## Requirement
Scan the data below for the string "truthy". Show every line where it turns up.

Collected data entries
--------
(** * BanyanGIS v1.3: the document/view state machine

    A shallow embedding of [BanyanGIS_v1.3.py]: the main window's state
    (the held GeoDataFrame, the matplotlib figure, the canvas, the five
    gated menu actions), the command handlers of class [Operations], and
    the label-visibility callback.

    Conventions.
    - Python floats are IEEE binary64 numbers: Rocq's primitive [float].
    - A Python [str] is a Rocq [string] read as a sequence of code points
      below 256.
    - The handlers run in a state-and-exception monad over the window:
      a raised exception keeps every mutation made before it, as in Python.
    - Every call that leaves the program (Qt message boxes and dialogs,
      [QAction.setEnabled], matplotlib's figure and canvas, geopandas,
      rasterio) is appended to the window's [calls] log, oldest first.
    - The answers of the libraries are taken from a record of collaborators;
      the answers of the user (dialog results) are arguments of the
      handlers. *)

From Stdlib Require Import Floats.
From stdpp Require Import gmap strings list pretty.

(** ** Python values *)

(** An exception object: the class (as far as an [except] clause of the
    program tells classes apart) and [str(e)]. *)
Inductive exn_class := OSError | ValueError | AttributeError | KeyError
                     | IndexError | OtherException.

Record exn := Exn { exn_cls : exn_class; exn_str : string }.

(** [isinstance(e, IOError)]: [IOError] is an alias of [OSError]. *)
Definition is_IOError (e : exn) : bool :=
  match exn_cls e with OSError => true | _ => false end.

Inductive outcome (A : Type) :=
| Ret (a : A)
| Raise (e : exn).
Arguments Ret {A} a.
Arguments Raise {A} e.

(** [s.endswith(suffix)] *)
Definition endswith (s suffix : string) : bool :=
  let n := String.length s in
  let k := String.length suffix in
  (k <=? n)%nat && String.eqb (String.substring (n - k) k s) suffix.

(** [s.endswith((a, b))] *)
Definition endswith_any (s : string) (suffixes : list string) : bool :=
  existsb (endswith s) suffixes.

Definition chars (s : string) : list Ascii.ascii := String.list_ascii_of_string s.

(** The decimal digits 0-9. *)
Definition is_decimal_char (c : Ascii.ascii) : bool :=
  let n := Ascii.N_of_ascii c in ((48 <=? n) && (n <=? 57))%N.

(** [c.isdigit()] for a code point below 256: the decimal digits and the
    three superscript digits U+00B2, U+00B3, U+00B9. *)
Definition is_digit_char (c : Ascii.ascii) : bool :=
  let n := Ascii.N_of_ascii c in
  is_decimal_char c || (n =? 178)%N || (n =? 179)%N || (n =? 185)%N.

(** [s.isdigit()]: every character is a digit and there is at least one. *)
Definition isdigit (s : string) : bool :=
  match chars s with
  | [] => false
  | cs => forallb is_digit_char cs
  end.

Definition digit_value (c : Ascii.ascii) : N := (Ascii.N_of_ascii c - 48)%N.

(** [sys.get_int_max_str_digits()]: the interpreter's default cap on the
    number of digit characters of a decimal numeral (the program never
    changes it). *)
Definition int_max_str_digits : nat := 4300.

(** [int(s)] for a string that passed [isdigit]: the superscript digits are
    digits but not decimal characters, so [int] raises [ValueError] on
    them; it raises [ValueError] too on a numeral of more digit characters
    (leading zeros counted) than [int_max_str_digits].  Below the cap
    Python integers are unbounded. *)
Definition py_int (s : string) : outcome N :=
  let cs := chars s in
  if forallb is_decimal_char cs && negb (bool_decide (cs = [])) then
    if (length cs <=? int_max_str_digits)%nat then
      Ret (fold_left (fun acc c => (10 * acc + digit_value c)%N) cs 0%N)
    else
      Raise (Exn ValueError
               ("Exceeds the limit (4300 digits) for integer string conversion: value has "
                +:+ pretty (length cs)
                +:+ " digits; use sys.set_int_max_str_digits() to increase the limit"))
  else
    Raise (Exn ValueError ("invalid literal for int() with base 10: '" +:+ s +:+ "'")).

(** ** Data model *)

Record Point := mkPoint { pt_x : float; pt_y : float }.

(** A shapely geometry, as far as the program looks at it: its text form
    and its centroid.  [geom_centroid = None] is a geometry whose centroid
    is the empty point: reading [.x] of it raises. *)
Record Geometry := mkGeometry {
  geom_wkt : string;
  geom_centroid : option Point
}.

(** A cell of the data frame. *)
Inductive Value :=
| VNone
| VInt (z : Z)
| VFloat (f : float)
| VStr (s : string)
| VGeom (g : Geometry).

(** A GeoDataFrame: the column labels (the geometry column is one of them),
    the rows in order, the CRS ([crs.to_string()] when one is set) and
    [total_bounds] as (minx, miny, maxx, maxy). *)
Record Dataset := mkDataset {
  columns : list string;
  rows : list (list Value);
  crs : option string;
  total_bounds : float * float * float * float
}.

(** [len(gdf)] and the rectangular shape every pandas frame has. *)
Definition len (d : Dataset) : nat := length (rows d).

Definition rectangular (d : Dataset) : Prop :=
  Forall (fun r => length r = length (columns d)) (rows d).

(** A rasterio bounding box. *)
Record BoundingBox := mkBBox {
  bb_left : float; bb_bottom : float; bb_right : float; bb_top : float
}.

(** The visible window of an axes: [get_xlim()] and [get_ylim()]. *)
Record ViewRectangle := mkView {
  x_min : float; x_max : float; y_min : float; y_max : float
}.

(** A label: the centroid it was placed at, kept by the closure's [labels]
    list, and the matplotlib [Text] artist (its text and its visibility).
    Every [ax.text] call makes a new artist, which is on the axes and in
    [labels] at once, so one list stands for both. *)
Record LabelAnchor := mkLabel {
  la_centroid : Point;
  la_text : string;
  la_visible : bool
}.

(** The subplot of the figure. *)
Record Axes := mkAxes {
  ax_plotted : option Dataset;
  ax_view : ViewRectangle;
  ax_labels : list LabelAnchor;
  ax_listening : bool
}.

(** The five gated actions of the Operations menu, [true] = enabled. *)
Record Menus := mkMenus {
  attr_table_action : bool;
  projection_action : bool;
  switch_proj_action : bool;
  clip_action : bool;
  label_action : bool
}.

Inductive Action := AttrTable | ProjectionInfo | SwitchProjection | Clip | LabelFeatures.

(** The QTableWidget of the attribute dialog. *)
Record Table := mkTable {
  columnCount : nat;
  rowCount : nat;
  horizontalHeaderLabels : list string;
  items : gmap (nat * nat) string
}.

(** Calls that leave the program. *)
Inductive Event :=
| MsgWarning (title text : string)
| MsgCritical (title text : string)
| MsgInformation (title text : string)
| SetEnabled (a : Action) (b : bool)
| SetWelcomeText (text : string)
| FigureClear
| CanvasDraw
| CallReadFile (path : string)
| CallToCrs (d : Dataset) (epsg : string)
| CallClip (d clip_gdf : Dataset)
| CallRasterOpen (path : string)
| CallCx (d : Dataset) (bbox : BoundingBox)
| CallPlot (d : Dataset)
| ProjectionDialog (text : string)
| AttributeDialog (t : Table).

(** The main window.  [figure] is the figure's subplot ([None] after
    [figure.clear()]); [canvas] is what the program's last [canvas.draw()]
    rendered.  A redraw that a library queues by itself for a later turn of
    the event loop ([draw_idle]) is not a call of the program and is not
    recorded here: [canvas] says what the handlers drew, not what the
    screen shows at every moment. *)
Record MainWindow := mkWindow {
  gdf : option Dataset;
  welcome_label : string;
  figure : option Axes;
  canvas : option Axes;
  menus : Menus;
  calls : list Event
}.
--------
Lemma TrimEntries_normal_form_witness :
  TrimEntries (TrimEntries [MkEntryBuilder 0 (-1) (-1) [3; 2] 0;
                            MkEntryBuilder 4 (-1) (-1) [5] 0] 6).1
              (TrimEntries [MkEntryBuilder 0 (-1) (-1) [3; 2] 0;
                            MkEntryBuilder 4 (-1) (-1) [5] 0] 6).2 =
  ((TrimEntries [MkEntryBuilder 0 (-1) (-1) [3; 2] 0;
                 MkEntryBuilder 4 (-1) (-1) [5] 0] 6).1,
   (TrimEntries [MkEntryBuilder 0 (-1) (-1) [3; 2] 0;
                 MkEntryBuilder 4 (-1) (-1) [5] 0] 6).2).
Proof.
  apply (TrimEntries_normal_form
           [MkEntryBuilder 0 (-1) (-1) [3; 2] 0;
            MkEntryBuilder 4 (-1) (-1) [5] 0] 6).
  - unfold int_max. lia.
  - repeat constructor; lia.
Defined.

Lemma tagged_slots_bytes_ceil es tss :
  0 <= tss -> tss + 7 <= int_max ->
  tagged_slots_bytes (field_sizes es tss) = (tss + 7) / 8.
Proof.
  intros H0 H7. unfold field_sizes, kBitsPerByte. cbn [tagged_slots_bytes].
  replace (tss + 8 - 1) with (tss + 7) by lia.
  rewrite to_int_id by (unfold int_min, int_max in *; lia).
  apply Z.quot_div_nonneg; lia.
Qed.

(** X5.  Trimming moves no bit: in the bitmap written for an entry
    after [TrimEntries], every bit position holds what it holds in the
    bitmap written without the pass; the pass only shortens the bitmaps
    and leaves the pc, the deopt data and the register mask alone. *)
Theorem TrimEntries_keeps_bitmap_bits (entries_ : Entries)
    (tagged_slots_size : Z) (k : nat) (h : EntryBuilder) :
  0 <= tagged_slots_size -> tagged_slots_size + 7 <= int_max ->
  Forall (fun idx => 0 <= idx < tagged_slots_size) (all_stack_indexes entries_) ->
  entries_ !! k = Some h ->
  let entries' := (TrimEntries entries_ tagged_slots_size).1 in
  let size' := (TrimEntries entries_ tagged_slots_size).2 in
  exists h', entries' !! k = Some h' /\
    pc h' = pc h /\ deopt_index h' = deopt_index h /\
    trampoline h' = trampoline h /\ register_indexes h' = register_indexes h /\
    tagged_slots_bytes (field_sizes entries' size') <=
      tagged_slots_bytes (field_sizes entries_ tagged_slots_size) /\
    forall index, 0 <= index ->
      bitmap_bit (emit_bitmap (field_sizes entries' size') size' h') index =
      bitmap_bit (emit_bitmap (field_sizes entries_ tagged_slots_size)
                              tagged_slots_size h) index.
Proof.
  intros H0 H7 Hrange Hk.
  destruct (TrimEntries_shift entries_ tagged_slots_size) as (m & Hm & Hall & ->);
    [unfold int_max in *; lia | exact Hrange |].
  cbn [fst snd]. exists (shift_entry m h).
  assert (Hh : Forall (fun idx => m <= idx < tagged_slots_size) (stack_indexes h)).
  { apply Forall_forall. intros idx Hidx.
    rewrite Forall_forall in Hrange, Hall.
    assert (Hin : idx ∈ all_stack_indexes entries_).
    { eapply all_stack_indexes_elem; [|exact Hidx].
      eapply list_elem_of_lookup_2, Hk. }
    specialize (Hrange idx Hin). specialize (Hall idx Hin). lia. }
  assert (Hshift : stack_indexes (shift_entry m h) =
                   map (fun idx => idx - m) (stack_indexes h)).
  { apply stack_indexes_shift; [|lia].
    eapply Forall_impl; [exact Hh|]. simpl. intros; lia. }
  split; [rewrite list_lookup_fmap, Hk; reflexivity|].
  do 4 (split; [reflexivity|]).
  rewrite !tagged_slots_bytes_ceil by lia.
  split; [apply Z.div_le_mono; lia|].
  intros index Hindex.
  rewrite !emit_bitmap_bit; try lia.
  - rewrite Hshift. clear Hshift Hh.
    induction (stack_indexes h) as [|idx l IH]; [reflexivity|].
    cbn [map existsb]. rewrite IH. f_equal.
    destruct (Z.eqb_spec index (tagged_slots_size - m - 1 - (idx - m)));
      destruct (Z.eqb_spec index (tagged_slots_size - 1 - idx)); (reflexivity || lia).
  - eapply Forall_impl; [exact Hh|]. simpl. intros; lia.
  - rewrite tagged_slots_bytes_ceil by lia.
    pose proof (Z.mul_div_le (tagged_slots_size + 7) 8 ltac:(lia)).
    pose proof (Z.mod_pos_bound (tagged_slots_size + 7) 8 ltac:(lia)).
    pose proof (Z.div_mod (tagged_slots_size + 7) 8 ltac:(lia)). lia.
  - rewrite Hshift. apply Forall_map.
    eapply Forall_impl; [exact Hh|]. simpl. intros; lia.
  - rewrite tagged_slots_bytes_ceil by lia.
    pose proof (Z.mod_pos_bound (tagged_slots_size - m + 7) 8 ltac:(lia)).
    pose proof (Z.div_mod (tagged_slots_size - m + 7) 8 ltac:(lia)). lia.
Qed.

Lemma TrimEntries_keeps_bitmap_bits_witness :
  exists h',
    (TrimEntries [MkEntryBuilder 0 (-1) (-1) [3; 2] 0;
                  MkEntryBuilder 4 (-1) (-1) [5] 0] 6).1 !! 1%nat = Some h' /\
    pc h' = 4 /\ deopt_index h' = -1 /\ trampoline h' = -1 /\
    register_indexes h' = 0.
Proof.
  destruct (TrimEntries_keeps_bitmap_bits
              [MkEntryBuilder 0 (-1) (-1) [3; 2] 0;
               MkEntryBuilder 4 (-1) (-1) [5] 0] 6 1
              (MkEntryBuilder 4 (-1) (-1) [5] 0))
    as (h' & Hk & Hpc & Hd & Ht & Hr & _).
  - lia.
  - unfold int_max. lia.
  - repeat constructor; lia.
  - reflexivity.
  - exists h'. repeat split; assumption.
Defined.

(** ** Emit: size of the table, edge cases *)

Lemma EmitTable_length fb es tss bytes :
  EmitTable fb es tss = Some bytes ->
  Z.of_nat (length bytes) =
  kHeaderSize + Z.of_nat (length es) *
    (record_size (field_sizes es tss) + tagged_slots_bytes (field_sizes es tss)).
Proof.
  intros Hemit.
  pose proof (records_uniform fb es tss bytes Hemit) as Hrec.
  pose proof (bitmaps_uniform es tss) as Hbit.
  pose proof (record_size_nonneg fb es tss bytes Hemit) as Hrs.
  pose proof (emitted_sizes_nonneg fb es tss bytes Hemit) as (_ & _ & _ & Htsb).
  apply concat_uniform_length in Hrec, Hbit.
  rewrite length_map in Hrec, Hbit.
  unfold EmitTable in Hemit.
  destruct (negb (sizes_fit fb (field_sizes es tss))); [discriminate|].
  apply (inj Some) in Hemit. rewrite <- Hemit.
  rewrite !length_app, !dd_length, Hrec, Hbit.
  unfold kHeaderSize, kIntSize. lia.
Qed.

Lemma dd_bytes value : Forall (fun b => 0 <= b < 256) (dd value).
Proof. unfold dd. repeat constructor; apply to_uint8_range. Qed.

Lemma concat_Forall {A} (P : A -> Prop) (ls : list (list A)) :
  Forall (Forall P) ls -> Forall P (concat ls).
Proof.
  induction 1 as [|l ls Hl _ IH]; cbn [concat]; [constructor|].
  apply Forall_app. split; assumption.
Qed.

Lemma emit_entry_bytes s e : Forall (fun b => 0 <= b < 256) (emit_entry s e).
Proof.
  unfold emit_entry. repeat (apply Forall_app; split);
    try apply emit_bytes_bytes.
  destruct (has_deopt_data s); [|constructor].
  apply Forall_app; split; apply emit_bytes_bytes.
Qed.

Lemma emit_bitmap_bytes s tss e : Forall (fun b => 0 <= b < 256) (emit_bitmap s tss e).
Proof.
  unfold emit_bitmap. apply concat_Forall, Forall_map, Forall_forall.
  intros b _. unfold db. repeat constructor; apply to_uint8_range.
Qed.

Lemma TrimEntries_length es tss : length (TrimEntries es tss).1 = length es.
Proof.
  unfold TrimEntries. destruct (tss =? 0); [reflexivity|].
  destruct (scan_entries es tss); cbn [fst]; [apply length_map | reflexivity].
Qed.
--------
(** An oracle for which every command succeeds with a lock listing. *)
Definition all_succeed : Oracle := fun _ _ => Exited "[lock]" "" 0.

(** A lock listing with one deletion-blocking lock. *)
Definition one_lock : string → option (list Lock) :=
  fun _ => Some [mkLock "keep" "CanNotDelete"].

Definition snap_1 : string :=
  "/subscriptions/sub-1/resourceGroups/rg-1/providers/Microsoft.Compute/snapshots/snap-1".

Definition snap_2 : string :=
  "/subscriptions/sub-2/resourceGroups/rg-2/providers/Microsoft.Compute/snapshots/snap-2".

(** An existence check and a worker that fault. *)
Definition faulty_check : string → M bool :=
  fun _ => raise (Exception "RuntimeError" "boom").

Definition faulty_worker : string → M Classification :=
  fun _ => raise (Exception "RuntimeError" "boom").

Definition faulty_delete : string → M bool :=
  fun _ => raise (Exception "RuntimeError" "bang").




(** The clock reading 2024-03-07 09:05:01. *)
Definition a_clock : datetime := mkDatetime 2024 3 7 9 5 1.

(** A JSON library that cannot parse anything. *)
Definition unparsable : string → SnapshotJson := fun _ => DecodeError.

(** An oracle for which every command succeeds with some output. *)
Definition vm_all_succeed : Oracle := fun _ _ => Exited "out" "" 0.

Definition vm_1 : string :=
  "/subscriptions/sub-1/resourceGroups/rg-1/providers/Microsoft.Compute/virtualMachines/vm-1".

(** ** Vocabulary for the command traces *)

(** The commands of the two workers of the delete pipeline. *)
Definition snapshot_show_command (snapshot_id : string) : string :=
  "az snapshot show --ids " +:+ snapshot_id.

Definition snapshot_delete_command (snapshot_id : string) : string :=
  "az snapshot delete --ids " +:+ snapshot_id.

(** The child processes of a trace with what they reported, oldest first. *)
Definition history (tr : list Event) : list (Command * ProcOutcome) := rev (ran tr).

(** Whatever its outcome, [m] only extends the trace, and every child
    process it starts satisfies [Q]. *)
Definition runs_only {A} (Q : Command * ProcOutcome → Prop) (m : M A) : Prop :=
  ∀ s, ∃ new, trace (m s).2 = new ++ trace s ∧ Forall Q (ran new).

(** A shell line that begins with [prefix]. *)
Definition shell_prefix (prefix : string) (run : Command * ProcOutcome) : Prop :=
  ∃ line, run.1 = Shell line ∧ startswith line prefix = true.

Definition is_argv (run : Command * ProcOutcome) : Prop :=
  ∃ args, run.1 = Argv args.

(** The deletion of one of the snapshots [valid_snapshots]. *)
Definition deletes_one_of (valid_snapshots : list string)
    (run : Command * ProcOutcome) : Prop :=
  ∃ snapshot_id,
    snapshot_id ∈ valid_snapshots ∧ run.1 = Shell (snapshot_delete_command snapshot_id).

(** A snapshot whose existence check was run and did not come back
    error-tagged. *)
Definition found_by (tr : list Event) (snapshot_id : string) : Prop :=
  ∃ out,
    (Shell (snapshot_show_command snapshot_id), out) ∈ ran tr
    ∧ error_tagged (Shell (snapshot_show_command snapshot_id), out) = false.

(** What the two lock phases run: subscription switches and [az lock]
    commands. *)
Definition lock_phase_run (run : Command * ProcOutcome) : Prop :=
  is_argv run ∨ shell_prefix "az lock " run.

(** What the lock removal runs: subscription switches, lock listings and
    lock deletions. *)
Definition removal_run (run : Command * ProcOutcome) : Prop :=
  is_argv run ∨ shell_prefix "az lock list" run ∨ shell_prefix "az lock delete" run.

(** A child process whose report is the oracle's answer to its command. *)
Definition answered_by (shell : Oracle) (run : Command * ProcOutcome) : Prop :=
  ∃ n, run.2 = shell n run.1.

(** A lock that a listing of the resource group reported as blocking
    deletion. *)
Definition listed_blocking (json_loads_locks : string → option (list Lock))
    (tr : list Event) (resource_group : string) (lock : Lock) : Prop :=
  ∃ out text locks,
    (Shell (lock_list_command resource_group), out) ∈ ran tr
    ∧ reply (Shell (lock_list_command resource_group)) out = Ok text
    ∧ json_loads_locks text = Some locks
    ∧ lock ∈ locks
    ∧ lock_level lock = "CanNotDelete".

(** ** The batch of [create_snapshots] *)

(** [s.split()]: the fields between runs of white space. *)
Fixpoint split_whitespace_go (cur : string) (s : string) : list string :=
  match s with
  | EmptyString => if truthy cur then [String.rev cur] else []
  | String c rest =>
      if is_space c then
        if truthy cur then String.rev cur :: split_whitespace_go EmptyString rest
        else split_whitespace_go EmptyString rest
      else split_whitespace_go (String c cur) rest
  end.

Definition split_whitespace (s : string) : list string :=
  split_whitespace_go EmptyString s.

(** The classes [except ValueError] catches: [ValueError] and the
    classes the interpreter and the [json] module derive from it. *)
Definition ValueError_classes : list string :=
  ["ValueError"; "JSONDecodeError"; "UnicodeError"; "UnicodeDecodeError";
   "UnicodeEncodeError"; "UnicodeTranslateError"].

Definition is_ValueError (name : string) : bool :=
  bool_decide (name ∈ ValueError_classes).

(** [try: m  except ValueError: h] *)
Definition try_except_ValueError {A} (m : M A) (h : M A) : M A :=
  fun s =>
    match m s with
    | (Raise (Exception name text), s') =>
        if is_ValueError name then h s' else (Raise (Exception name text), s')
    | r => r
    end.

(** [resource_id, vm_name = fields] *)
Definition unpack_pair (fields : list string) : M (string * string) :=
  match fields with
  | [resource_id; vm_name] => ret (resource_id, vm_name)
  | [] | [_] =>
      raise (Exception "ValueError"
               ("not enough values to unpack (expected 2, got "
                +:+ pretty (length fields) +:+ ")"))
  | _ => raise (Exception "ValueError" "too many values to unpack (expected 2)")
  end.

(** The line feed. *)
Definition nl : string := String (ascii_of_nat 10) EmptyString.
--------
## Written answer
  | EmptyString => if truthy cur then [String.rev cur] else []
        if truthy cur then String.rev cur :: split_whitespace_go EmptyString rest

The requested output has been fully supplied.